Allah’tan korkmaz kuldan utanmaz Diyanet; nasıl bu kadar günahı ve mücrimliği yükleniyorsunuz? Siz yapıyorsunuz, arkanızda saf tutanlar bu durumu din adına nasıl kabul ediyor?

İslam adına illa şahitlik edecekseniz, buyrun Kur’an’ın inanlara öğütleri: 

"Ey iman edenler! Kendinizin veya anne babanızın, akrabanızın aleyhine de olsa, adaleti ayakta tutun, Allah için şahitlik eden kimseler olun.

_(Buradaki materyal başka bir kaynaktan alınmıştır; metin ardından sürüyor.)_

Lemma web_questions_once_between_witness :
  map key (keyword_questions "web") = ["ui_framework"; "deployment_target"]
  ∧ ∃ others questions,
      build_question_set "A WEB shop for used books" = Ok questions
      ∧ questions = CORE_QUESTIONS ++ keyword_questions "web" ++ others
                    ++ EXTRA_QUESTIONS
      ∧ count_key "ui_framework" questions = 1
      ∧ count_key "deployment_target" questions = 1.
Proof.
  apply (web_questions_once_between "A WEB shop for used books").
  reflexivity.
Defined.

(** C5. For every summary that contains several recognised keywords, the
    resolved question sequence is the core questions, then the supplemental
    questions of the matched keywords (keywords in the order of the table,
    keys in their declared order, deduplicated by key keeping the first
    occurrence), then the extra questions; every key of a matched keyword is
    there with its registry entry, and no key occurs twice. *)
Theorem multi_keyword_selection (summary : string) :
  2 <= length (matched_items summary) ->
  ∃ questions,
    build_question_set summary = Ok questions
    ∧ questions = CORE_QUESTIONS ++ spec_supplemental summary ++ EXTRA_QUESTIONS
    ∧ map key (spec_supplemental summary)
      = dedup_keep_first (concat (matched_items summary).*2)
    ∧ (∀ keyword keys k,
         (keyword, keys) ∈ matched_items summary -> k ∈ keys ->
         ∃ q, dict_get KEYWORD_QUESTIONS k = Some q ∧ q ∈ questions)
    ∧ NoDup (map key questions).
Proof.
  intros _. eexists. split; [apply build_question_set_eq|].
  unfold spec_supplemental.
  destruct (pick_by_flags (matches summary "web") (matches summary "api")
              (matches summary "data") (matches summary "agent"))
    as (_ & Hkeys & Hdedup & Hnodup).
  cbv zeta in *. rewrite <- matched_items_flags in *.
  rewrite Hdedup. repeat split; [exact Hkeys | | exact Hnodup].
  intros keyword keys k Hitem Hk.
  assert (Hin : k ∈ map key (questions_for (concat (matched_items summary).*2))).
  { rewrite Hkeys. apply list_elem_of_In, in_concat. exists keys.
    split; apply list_elem_of_In; [|exact Hk].
    apply list_elem_of_fmap. exists (keyword, keys). split; [reflexivity | exact Hitem]. }
  apply list_elem_of_fmap in Hin as (q & -> & Hq).
  exists q. split.
  - unfold questions_for in Hq. apply list_elem_of_omap in Hq as (k' & _ & Hk').
    rewrite (registry_keys _ _ Hk'). exact Hk'.
  - rewrite !elem_of_app. auto.
Qed.

(** ** The entry point *)

Section Runs.

Variable json_loads : string -> json_result.

Lemma truthy_false s : PyStr.truthy s = false <-> s = EmptyString.
Proof. destruct s; simpl; split; congruence. Qed.

Lemma truthy_true s : PyStr.truthy s = true <-> s ≠ EmptyString.
Proof. destruct s; simpl; split; congruence. Qed.

Lemma batch_payload_Some args payload :
  arg_answers_json args = Some payload -> payload ≠ EmptyString ->
  batch_payload args = Some payload.
Proof.
  intros H Hne. unfold batch_payload. rewrite H.
  apply truthy_true in Hne. rewrite Hne. reflexivity.
Qed.

Lemma main_empty_summary args w :
  normalize (arg_summary args) = EmptyString ->
  main json_loads args w = (w, Raise (SystemExit "Summary cannot be empty.")).
Proof.
  intros H. unfold main. cbv zeta. rewrite H. reflexivity.
Qed.

Lemma main_batch args payload w :
  normalize (arg_summary args) ≠ EmptyString ->
  batch_payload args = Some payload ->
  ∃ questions,
    build_question_set (normalize (arg_summary args)) = Ok questions
    ∧ NoDup (map key questions)
    ∧ main json_loads args w =
      match json_loads payload with
      | JSONDecodeError exc =>
          (w, Raise (SystemExit ("Invalid JSON for --answers-json: " +:+ exc)))
      | Decoded JNotObject =>
          (w, Raise (ValueError "answers-json must decode to an object"))
      | Raised e => (w, Raise e)
      | Decoded (JObject answers) =>
          (World (stdin w)
             (stdout w ++ report (compose_prompt (normalize (arg_summary args))
                                    (final_answers questions answers))),
           Ok tt)
      end.
Proof.
  intros Hs Hp. apply truthy_true in Hs.
  eexists. split; [apply build_question_set_eq|].
  split; [eapply resolved_keys_NoDup, build_question_set_eq|].
  unfold main. cbv zeta. rewrite Hs, Hp, build_question_set_eq.
  cbv [negb bind lift load_answers].
  destruct (json_loads payload) as [[answers|]|exc|e]; cbv [raise ret];
    try reflexivity.
  cbv [print stdin stdout]. destruct w as [i o]. cbn [stdin stdout].
  unfold report. rewrite <- !app_assoc. reflexivity.
Qed.

End Runs.

(** C3. For every summary argument that normalises to the empty string (an
    empty or whitespace-only summary), the run ends with [SystemExit] and the
    message "Summary cannot be empty.": exit status 1, before any question is
    printed or any answer read, and with nothing written to standard
    output. *)
Theorem empty_summary_fails_first
    (json_loads : string -> json_result) (args : Namespace) (w : world) :
  normalize (arg_summary args) = EmptyString ->
  PyStr.blank (arg_summary args) = true
  ∧ failed_with (SystemExit "Summary cannot be empty.") w (main json_loads args w).
Proof.
  intros H. split; [apply normalize_empty_iff, H|].
  unfold failed_with. rewrite (main_empty_summary _ _ _ H). split; reflexivity.
Qed.

Lemma empty_summary_fails_first_witness :
  let args := mkArgs (String "009" "  ") (Some (Sample.object_text Sample.complete)) in
  let w := World (Sample.lines 3 "soon") [] in
  PyStr.blank (arg_summary args) = true
  ∧ failed_with (SystemExit "Summary cannot be empty.") w
      (main Sample.json_loads args w).
Proof.
  cbv zeta.
  apply (empty_summary_fails_first Sample.json_loads
           (mkArgs (String "009" "  ") (Some (Sample.object_text Sample.complete)))
           (World (Sample.lines 3 "soon") [])).
  reflexivity.
Defined.
Lemma checker_while_fw (p p' : parser) :
  Parser.while_statement fuel pst p = Ok p' ->
  exists s, while_statement fuel cst p = Ok (s, p') /\ no_empty_block s = true.
Proof.
  unfold Parser.while_statement, while_statement. intros H.
  apply bind_Ok_inv in H as (p1 & E1 & H). rewrite E1. simpl.
  apply bind_Ok_inv in H as (p2 & E2 & H). rewrite E2. simpl.
  apply bind_Ok_inv in H as (p3 & Hc & H).
  apply checker_expression_Ok in Hc as (c & Hc). rewrite Hc. simpl.
  apply bind_Ok_inv in H as (p4 & E4 & H). rewrite E4. simpl.
  apply bind_Ok_inv in H as (p5 & E5 & H). rewrite E5. simpl.
  apply bind_Ok_inv in H as (p6 & Hb & H).
  apply checker_list_fw in Hb as (b & Hb & Hall & Hnil). rewrite Hb. simpl.
  rewrite H. simpl. eexists. split; [reflexivity|].
  simpl. rewrite Hall, (not_nil_nonempty _ _ _ _ _ Hnil H). reflexivity.
Qed.

Lemma checker_while_bw (p : parser) (s : stmt) (p' : parser) :
  while_statement fuel cst p = Ok (s, p') -> no_empty_block s = true ->
  Parser.while_statement fuel pst p = Ok p'.
Proof.
  unfold Parser.while_statement, while_statement. intros H Hs.
  apply bind_Ok_inv in H as (p1 & E1 & H). rewrite E1. simpl.
  apply bind_Ok_inv in H as (p2 & E2 & H). rewrite E2. simpl.
  apply bind_Ok_inv in H as ([c p3] & Hc & H).
  rewrite (proj2 (checker_expression_Ok _ _ _) (ex_intro _ _ Hc)). simpl.
  apply bind_Ok_inv in H as (p4 & E4 & H). rewrite E4. simpl.
  apply bind_Ok_inv in H as (p5 & E5 & H). rewrite E5. simpl.
  apply bind_Ok_inv in H as ([b p6] & Hb & H).
  apply bind_Ok_inv in H as (p7 & E7 & H). injection H as <- <-.
  simpl in Hs. apply andb_true_iff in Hs as [Hne Hall].
  rewrite (checker_list_bw _ _ _ Hb Hall
             (fun E => False_ind _ (nonempty_not_nil _ Hne E))). simpl.
  exact E7.
Qed.

Lemma checker_assignment (p p' : parser) :
  Parser.assignment_statement fuel p = Ok p' <->
  exists s, assignment_statement fuel p = Ok (s, p') /\ no_empty_block s = true.
Proof.
  unfold Parser.assignment_statement, assignment_statement.
  destruct (current_token p) as [tok|];
    [|split; [discriminate | intros (s & H & _); discriminate]].
  assert (Hl : (match type tok with
                | ID => eat ID None p
                | KEYWORD =>
                    if str_in (value tok) ["write"; "put"] then eat KEYWORD None p
                    else error "Expected identifier or output variable"
                | _ => error "Expected identifier or output variable"
                end) =
               forget (match type tok with
                | ID => do p <- eat ID None p; Ok (Identifier (value tok), p)
                | KEYWORD =>
                    if str_in (value tok) ["write"; "put"] then
                      do p <- eat KEYWORD None p; Ok (SpecialVar (value tok), p)
                    else error "Expected identifier or output variable"
                | _ => error "Expected identifier or output variable"
                end)).
  { destruct (type tok); try reflexivity.
    - destruct (str_in _ _); [|reflexivity]. destruct (eat KEYWORD None p); reflexivity.
    - destruct (eat ID None p); reflexivity. }
  rewrite Hl. clear Hl.
  destruct (match type tok with ID => _ | _ => _ end) as [[lvalue p1]|];
    [|split; [discriminate | intros (s & H & _); discriminate]].
  simpl.
  destruct (eat OP (Some "=") p1) as [p2|];
    [|split; [discriminate | intros (s & H & _); discriminate]].
  simpl. rewrite checker_expression.
  destruct (expression fuel p2) as [[e p3]|];
    [|split; [discriminate | intros (s & H & _); discriminate]].
  simpl.
  destruct (eat OP (Some ";") p3) as [p4|];
    [|split; [discriminate | intros (s & H & _); discriminate]].
  simpl. split.
  - intros [= <-]. eexists. split; reflexivity.
  - intros (s & [= _ <-] & _). reflexivity.
Qed.

End Statements.

Lemma checker_statement (fuel : nat) :
  (forall p p', Parser.statement fuel p = Ok p' ->
     exists s, statement fuel p = Ok (s, p') /\ no_empty_block s = true) /\
  (forall p s p', statement fuel p = Ok (s, p') -> no_empty_block s = true ->
     Parser.statement fuel p = Ok p').
Proof.
  induction fuel as [|f [IHfw IHbw]]; [split; intros; discriminate|].
  assert (Hop : forall p tok p',
    current_token p = Some tok -> type tok = OP -> Parser.statement f p <> Ok p').
  { intros p tok p' Et Eo. destruct f; [discriminate|]. cbn [Parser.statement].
    rewrite Et, Eo. discriminate. }
  split.
  - intros p p' H. cbn [Parser.statement statement] in H |- *.
    destruct (current_token p) as [tok|]; [|discriminate].
    destruct (type tok); try discriminate.
    + destruct (String.eqb (value tok) "if");
        [exact (checker_if_fw f _ _ IHfw Hop _ _ H)|].
      destruct (String.eqb (value tok) "while");
        [exact (checker_while_fw f _ _ IHfw Hop _ _ H)|].
      destruct (str_in _ _); [|discriminate].
      exact (proj1 (checker_assignment f _ _) H).
    + exact (proj1 (checker_assignment f _ _) H).
  - intros p s p' H Hs. cbn [Parser.statement statement] in H |- *.
    destruct (current_token p) as [tok|]; [|discriminate].
    destruct (type tok); try discriminate.
    + destruct (String.eqb (value tok) "if");
        [exact (checker_if_bw f _ _ IHbw _ _ _ H Hs)|].
      destruct (String.eqb (value tok) "while");
        [exact (checker_while_bw f _ _ IHbw _ _ _ H Hs)|].
      destruct (str_in _ _); [|discriminate].
      exact (proj2 (checker_assignment f _ _) (ex_intro _ _ (conj H Hs))).
    + exact (proj2 (checker_assignment f _ _) (ex_intro _ _ (conj H Hs))).
Qed.

Lemma parse_true (fuel : nat) (p : parser) :
  Parser.parse fuel p = Ok true <-> Parser.program_to_end fuel p = Ok tt.
Proof.
  unfold Parser.parse. destruct (Parser.program_to_end fuel p) as [[]|e].
  - split; reflexivity.
  - split; [destruct e; discriminate | discriminate].
Qed.

(** X1. The syntax checker of parser.py prints PASS exactly when the parser of
    compiler.py accepts the same source and no block of the tree it builds
    (the block of an if, of its else, of a while) is empty. The two grammars
    differ in nothing else: the statement_list of the checker reads a
    statement whenever a token is left, that of the compiler reads none before
    a closing brace. (Both sides are run with the same fuel; a RecursionError
    of Python on deeply nested source aside.) *)
Theorem X1_checker_accepts (fuel : nat) (source : string) :
  Parser.main fuel source = Ok ("PASS" +:+ String "010" EmptyString) <->
  exists statements,
    parse fuel source = Ok (Program statements) /\
    forallb no_empty_block statements = true.
Proof.
  destruct (checker_statement fuel) as [Hfw Hbw].
  assert (Hop : forall p tok p',
    current_token p = Some tok -> type tok = OP -> Parser.statement fuel p <> Ok p').
  { intros p tok p' Et Eo. destruct fuel; [discriminate|]. cbn [Parser.statement].
    rewrite Et, Eo. discriminate. }
  unfold Parser.main, parse.
  destruct (init source) as [p|e]; simpl;
    [|split; [discriminate | intros (l & H & _); discriminate]].
  split.
  - intros H. apply bind_Ok_inv in H as (passed & Hp & H).
    destruct passed; [|discriminate].
    apply parse_true in Hp. unfold Parser.program_to_end in Hp.
    apply bind_Ok_inv in Hp as (p1 & Hl & Hp).
    apply (checker_list_fw fuel _ _ Hfw Hop) in Hl as (l & Hl & Hall & _).
    rewrite Hl. simpl. destruct (current_token p1); [discriminate|].
    exists l. split; [reflexivity | exact Hall].
  - intros (l & H & Hall).
    apply bind_Ok_inv in H as ([l' p1] & Hl & H).
    destruct (current_token p1) eqn:Etok; [discriminate|]. injection H as ->.
    apply (checker_list_bw fuel _ _ Hbw _ _ _) in Hl; [|exact Hall|intros _; exact Etok].
    assert (Hp : Parser.parse fuel p = Ok true).
    { apply parse_true. unfold Parser.program_to_end. rewrite Hl. simpl.
      rewrite Etok. reflexivity. }
    rewrite Hp. reflexivity.
Qed.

Zengin olsunlar yoksul olsunlar Allah onlardan sizlere daha yakındır. Öyle ise siz hislerinize uyup adaletten ayrılmayın. Eğer adaletten sapar veya üzerinize düşeni yapmaktan geri durursanız bilin ki Allah yaptığınız her şeyden haberdardır." (Nisa 135)

Kemalist bir kurum ve devlet Müminleri olduğunuz biliniyor. Türk İslam sentezinin Müslüman toplulukları ne kadar zelil duruma düşürdüğü de bilinmektedir, fakat bu zelillik sizleri dünya ahiret rüsva edecektir. Bu davranışlarınızla DAİŞ’in bitirmek istediği İslam’ın tabutuna son çiviyi çakacağınıza inanıyorsunuz, nafile yapamayacaksınız! Allah sizlere rağmen nurunu tamamlayacak, hakikat muzaffer olacaktır ve sizler tarihin çöp sepetine atılarak, cehennemin alt tabakasına yuvarlanacaksınız.